United States Bankruptcy Court, S.D. New York
Jan 30, 2003
Case No. 01 B 16034 (AJG) (Bankr. S.D.N.Y. Jan. 30, 2003)

Opinion

Case No. 01 B 16034 (AJG)

January 30, 2003


ORDER DENYING MOTION BY FRONTERA GENERATION LIMITED PARTNERSHIP FOR NEW TRIAL, OR, ALTERNATIVELY, TO ALTER OR AMEND JUDGMENT


On December 10, 2002, this Court entered an order (the "Setoff Order") granting a motion filed by Electric Reliability of Texas Council, Inc. ("ERCOT") for relief from the automatic stay to permit it to setoff mutual obligations with the Debtor. On December 19, 2002, pursuant to F.R.Bankr.P. 9023 and Fed.R.Civ.P. 59, Frontera Generation Limited Partnership ("Frontera") filed a motion seeking entry of an order granting a new trial or, alternatively, opening the order, taking additional testimony, amending findings of fact and conclusions of law, or making new findings and conclusions, and directing the entry of a new order.

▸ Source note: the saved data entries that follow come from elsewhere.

Definition ext4_sb_block_valid (sb : zone_sb) (inode : option Z) (start_blk count : Z) : bool :=
  if (start_blk <=? s_first_data_block sb) || (u64 (start_blk + count) <? start_blk) || (s_blocks_count sb <? u64 (start_blk + count)) then false
  else match s_system_blks sb with
  | None => true
  | Some root =>
      match zone_lookup root start_blk count with
      | None => true
      | Some entry => match inode with None => false | Some ino => z_ino entry =? ino end
      end
  end.
Definition ext4_inode_block_valid (sb : zone_sb) (ino start_blk count : Z) : bool := ext4_sb_block_valid sb (Some ino) start_blk count.

(** What [ext4_setup_system_zone] reads of a group of blocks: where it starts,
    how many blocks of base metadata it has, and its bitmaps and table. *)
Record group := Group { g_first : Z; g_meta : Z; g_block_bitmap : Z; g_inode_bitmap : Z; g_inode_table : Z }.

(** The calls of [add_system_zone] for one group. *)
Definition group_zones (s_itb_per_group : Z) (g : group) : list ext4_system_zone :=
  (if g_meta g =? 0 then [] else [SystemZone (g_first g) (g_meta g) 0]) ++
  [SystemZone (g_block_bitmap g) 1 0; SystemZone (g_inode_bitmap g) 1 0; SystemZone (g_inode_table g) s_itb_per_group 0].
(** One call after those before it, as long as they returned 0. *)
Definition add_next `{ZoneTree} (mem : Z -> bool) (r : Z * zone_tree) (z : ext4_system_zone) : Z * zone_tree :=
  if r.1 =? 0 then add_system_zone r.2 (z_start z) (z_count z) (z_ino z) (mem (z_start z)) else r.

Definition EXT4_ROOT_INO : Z := 2.

Section protect.
Context `{ZoneTree}.
(** The state that [ext4_map_blocks] works on, and the call: for the blocks from
    one on, so many at most, it returns how many are mapped (or 0, or an error)
    and [m_pblk]. *)
Variable W : Type.
Variable map_blocks : W -> Z -> Z -> outcome (Z * Z * W).

Fixpoint protect_loop (fuel : nat) (mem : Z -> bool) (ino i num : Z) (t : zone_tree) (w : W) : outcome (Z * zone_tree * W) :=
  if negb (i <? num) then Ok (0, t, w)
  else match fuel with
  | O => Hang
  | S fuel =>
      r ← map_blocks w i (num - i);
      let '(n, m_pblk, w) := r in
      if n <? 0 then Ok (n, t, w)
      else if n =? 0 then protect_loop fuel mem ino (u32 (i + 1)) num t w
      else
        let '(err, t) := add_system_zone t m_pblk n ino (mem m_pblk) in
        if err <? 0 then Ok (err, t, w) else protect_loop fuel mem ino (u32 (i + n)) num t w
  end.

(** [iget_err] is what [ext4_iget] returns when it fails, else 0. *)
Definition ext4_protect_reserved_inode (mem : Z -> bool) (s_inodes_count iget_err i_size s_blocksize_bits ino : Z) (t : zone_tree) (w : W)
    : outcome (Z * zone_tree * W) :=
  if (ino <? EXT4_ROOT_INO) || (s_inodes_count <? ino) then Ok (- EINVAL, t, w)
  else if negb (iget_err =? 0) then Ok (iget_err, t, w)
  else
    let num := u32 (Z.shiftr (i_size + 2 ^ s_blocksize_bits - 1) s_blocksize_bits) in
    protect_loop (Z.to_nat num) mem ino 0 num t w.

(** The tree is built before the super block gets to know it; [journal] is the
    call for the journal, on a filesystem that has one inside. *)
Definition ext4_setup_system_zone (mem : Z -> bool) (alloc : bool) (s_itb_per_group : Z) (groups : list group)
    (journal : option (zone_tree -> W -> outcome (Z * zone_tree * W))) (sb : zone_sb) (w : W) : outcome (Z * zone_sb * W) :=
  if negb alloc then Ok (- ENOMEM, sb, w)
  else
    let '(ret, t) := foldl (add_next mem) (0, ZLeaf) (groups ≫= group_zones s_itb_per_group) in
    if negb (ret =? 0) then Ok (ret, sb, w)
    else
      r ← (match journal with None => Ok (0, t, w) | Some protect => protect t w end);
      let '(ret, t, w) := r in
      if negb (ret =? 0) then Ok (ret, sb, w)
      else Ok (0, ZoneSb (s_first_data_block sb) (s_blocks_count sb) (Some t), w).
End protect.

(** * Lemmas *)

Record zone_ok (z : ext4_system_zone) : Prop := {
  zo_start : 0 <= z_start z;
  zo_count : 0 < z_count z < 2 ^ 32;
  zo_end : z_start z + z_count z < 2 ^ 64
}.
Definition zbefore (a b : ext4_system_zone) : Prop := z_start a + z_count a <= z_start b.
Definition zlist_ok (l : list ext4_system_zone) : Prop := Forall zone_ok l /\ StronglySorted zbefore l.
Definition in_zone (b : Z) (z : ext4_system_zone) : bool := (z_start z <=? b) && (b <? z_start z + z_count z).
(** Whose metadata a block is, and how many blocks are. *)
Fixpoint zone_at (l : list ext4_system_zone) (b : Z) : option Z :=
  match l with [] => None | z :: l => if in_zone b z then Some (z_ino z) else zone_at l b end.
Fixpoint zone_total (l : list ext4_system_zone) : Z := match l with [] => 0 | z :: l => z_count z + zone_total l end.

Lemma in_zone_spec b z : in_zone b z = true <-> z_start z <= b < z_start z + z_count z.
Proof. unfold in_zone. rewrite andb_true_iff, Z.leb_le, Z.ltb_lt. done. Qed.
Lemma in_zone_false b z : in_zone b z = false <-> ~ z_start z <= b < z_start z + z_count z.
Proof. rewrite <- in_zone_spec. by destruct (in_zone b z). Qed.
Lemma zone_end z : zone_ok z -> u64 (z_start z + z_count z) = z_start z + z_count z.
Proof. intros [? ? ?]. apply u64_small. lia. Qed.

Lemma zone_at_app l1 l2 b : zone_at (l1 ++ l2) b = zone_at l1 b ∪ zone_at l2 b.
Proof. induction l1 as [|z l1 IH]; cbn; [by rewrite (left_id_L None (∪))|]. destruct (in_zone b z); [by destruct (zone_at l2 b)|done]. Qed.
Lemma zone_total_app l1 l2 : zone_total (l1 ++ l2) = zone_total l1 + zone_total l2.
Proof. induction l1 as [|z l1 IH]; cbn; [done|]. lia. Qed.
Lemma zone_total_nonneg l : Forall zone_ok l -> 0 <= zone_total l.
Proof. induction 1 as [|z l [? ? ?] _ IH]; cbn; lia. Qed.
Lemma zlist_ok_app l1 l2 : zlist_ok (l1 ++ l2) <-> zlist_ok l1 /\ zlist_ok l2 /\ forall a b, a ∈ l1 -> b ∈ l2 -> zbefore a b.
Proof. unfold zlist_ok. rewrite Forall_app, StronglySorted_app. naive_solver. Qed.
Lemma zlist_ok_cons z l : zlist_ok (z :: l) <-> zone_ok z /\ zlist_ok l /\ Forall (zbefore z) l.
Proof. unfold zlist_ok. rewrite Forall_cons. split; [intros [[? ?] [? ?]%StronglySorted_inv]; auto|]. intros (? & [? ?] & ?). split; [done|]. by constructor. Qed.
Lemma zlist_ok_mid l1 z l2 : zlist_ok (l1 ++ z :: l2) <->
  zlist_ok l1 /\ zone_ok z /\ zlist_ok l2 /\ Forall (fun a => zbefore a z) l1 /\ Forall (zbefore z) l2 /\ (forall a b, a ∈ l1 -> b ∈ l2 -> zbefore a b).
Proof.
  rewrite zlist_ok_app, zlist_ok_cons, !Forall_forall. split.
  - intros (? & (? & ? & ?) & Hx). split_and!; auto; [intros a Ha; apply Hx; [done|left]|intros; apply Hx; [done|by right]].
  - intros (? & ? & ? & Ha & ? & ?). split_and!; auto. intros a b ? [->|?]%elem_of_cons; auto.
Qed.

(** A zone that is in the list answers for its blocks. *)
Lemma zone_at_mid l1 z l2 b : zlist_ok (l1 ++ z :: l2) -> in_zone b z = true -> zone_at (l1 ++ z :: l2) b = Some (z_ino z).
Proof.
  intros (_ & _ & _ & Ha & _ & _)%zlist_ok_mid Hb. rewrite zone_at_app. cbn. rewrite Hb.
  assert (zone_at l1 b = None) as ->; [|done]. apply in_zone_spec in Hb. induction Ha as [|a l1 Hab _ IH]; [done|]. cbn. rewrite IH.
  destruct (in_zone b a) eqn:E; [|done]. apply in_zone_spec in E. unfold zbefore in Hab. lia.
Qed.
Lemma zone_at_none l b : Forall (fun z => in_zone b z = false) l -> zone_at l b = None.
Proof. induction 1 as [|z l Hz _ IH]; [done|]. cbn. by rewrite Hz. Qed.

(** ** Where a descent ends *)

Lemma zone_walk_spec t s L R : zlist_ok (L ++ zones t ++ R) ->
  Forall (fun z => z_start z + z_count z <= s) L -> Forall (fun z => s < z_start z) R ->
  match zone_walk t s L R with
  | None => exists z, z ∈ zones t /\ in_zone s z = true
  | Some (L', R') => L ++ zones t ++ R = L' ++ R' /\ Forall (fun z => z_start z + z_count z <= s) L' /\ Forall (fun z => s < z_start z) R'
  end.
Proof.
  revert L R. induction t as [|l IHl e r IHr]; intros L R Hok HL HR; cbn [zone_walk zones] in *; [done|].
  rewrite <- !app_assoc in Hok. cbn [app] in Hok. rewrite app_assoc in Hok.
  pose proof Hok as (Hokl & He & _ & Ha & Hb & _)%zlist_ok_mid. rewrite zone_end by done.
  apply Forall_app in Ha as [_ Ha]. apply Forall_app in Hb as [Hb _]. destruct (Z.ltb_spec s (z_start e)).
  - specialize (IHl L (e :: zones r ++ R)). rewrite <- app_assoc in Hok. cbn [app] in *.
    destruct (zone_walk l s L (e :: zones r ++ R)) as [[L' R']|].
    + destruct IHl as (Heq & ? & ?); [done|done| |split_and!; [|done..]].
      { constructor; [done|]. apply Forall_app; split; [|done]. eapply Forall_impl; [exact Hb|]. unfold zbefore. destruct He. intros z Hz. cbn in Hz |- *. lia. }
      by rewrite <- app_assoc.
    + destruct IHl as (z & ? & ?); [done|done| |exists z; split; [set_solver|done]].
      constructor; [done|]. apply Forall_app; split; [|done]. eapply Forall_impl; [exact Hb|]. unfold zbefore. destruct He. intros z Hz. cbn in Hz |- *. lia.
  - destruct (Z.leb_spec (z_start e + z_count e) s).
    2:{ exists e. split; [set_solver|]. apply in_zone_spec. lia. }
    assert (Forall (fun z => z_start z + z_count z <= s) (L ++ zones l ++ [e])) as HL'.
    { rewrite !Forall_app. split_and!; [done| |by constructor]. eapply Forall_impl; [exact Ha|]. unfold zbefore. destruct He. intros z Hz. cbn in Hz |- *. lia. }
    assert (L ++ (zones l ++ e :: zones r) ++ R = (L ++ zones l ++ [e]) ++ zones r ++ R) as Heq by (rewrite <- !app_assoc; done).
    specialize (IHr (L ++ zones l ++ [e]) R). rewrite <- Heq in IHr. rewrite <- !app_assoc in Hok. cbn [app] in Hok.
    assert (zlist_ok (L ++ (zones l ++ e :: zones r) ++ R)) as Hok' by (rewrite <- !app_assoc; done).
    specialize (IHr Hok' HL' HR). destruct (zone_walk r s (L ++ zones l ++ [e]) R) as [[L' R']|]; [done|].
    destruct IHr as (z & ? & ?). exists z. split; [set_solver|done].
Qed.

Fed.R.Civ.P. 59(a)(2) provides that a court may grant a new trial in a nonjury case for the same grounds as is done in jury actions under Fed.R.Civ.P. 59(a)(1). Burzynski v. Travers, 111 F.R.D. 15, 17 (E.D.N.Y. 1986) citing, 11 CHARLES ALAN WRIGHT ARTHUR. MILLER, FEDERAL PRACTICE PROCEDURE, § 2805. Pursuant to Fed.R.Civ.P. 59(a)(2), "on a motion for a new trial in an action tried without a jury, the court may open the judgment if one has been entered, take additional testimony, amend findings of fact and conclusions of law or make new findings and conclusions, and direct the entry of a new judgment." A new trial in a nonjury case should only be afforded in instances where there has been "manifest error of law or mistake of fact, and a judgment should not be set aside except for substantial reasons." Ball v. Interoceanica Corp., 71 F.3d 73, 76 (2d Cir. 1995), citing, 11 CHARLES ALAN WRIGHT ARTHUR R. MILLER, FEDERAL PRACTICE PROCEDURE, § 2804, at 53 (2d ed. 1995). "A motion for a new trial may not be granted unless it is reasonably clear that prejudicial error has crept into the record or that substantial justice has not been done." Schwartz v. Fortune Magazine, 193 F.R.D. 144, 145 (S.D.N.Y. 2000), citing, Metromedia v. Fugazy, 753 F. Supp. 93, 96 (S.D.N.Y. 1990). Thus, harmless error is not sufficient. Fed.R.Civ.P. 61. ("[N]o error or defect in any ruling or order or in anything done or omitted by the court . . . is ground for granting a new trial or for setting aside a verdict or for vacating, modifying, or otherwise disturbing a judgment or order, unless refusal to take such action appears to the court inconsistent with substantial justice. The court at every stage of the proceeding must disregard any error or defect in the proceeding which does not affect the substantial rights of the parties.") The moving party has the burden of showing entitlement to a new trial. Schwartz v. Fortune Magazine, 193 F.R.D. at 145-46. A court has broad discretion in deciding whether to grant a new trial. Ball v. Interoceanica Corp., 71 F.3d at 76.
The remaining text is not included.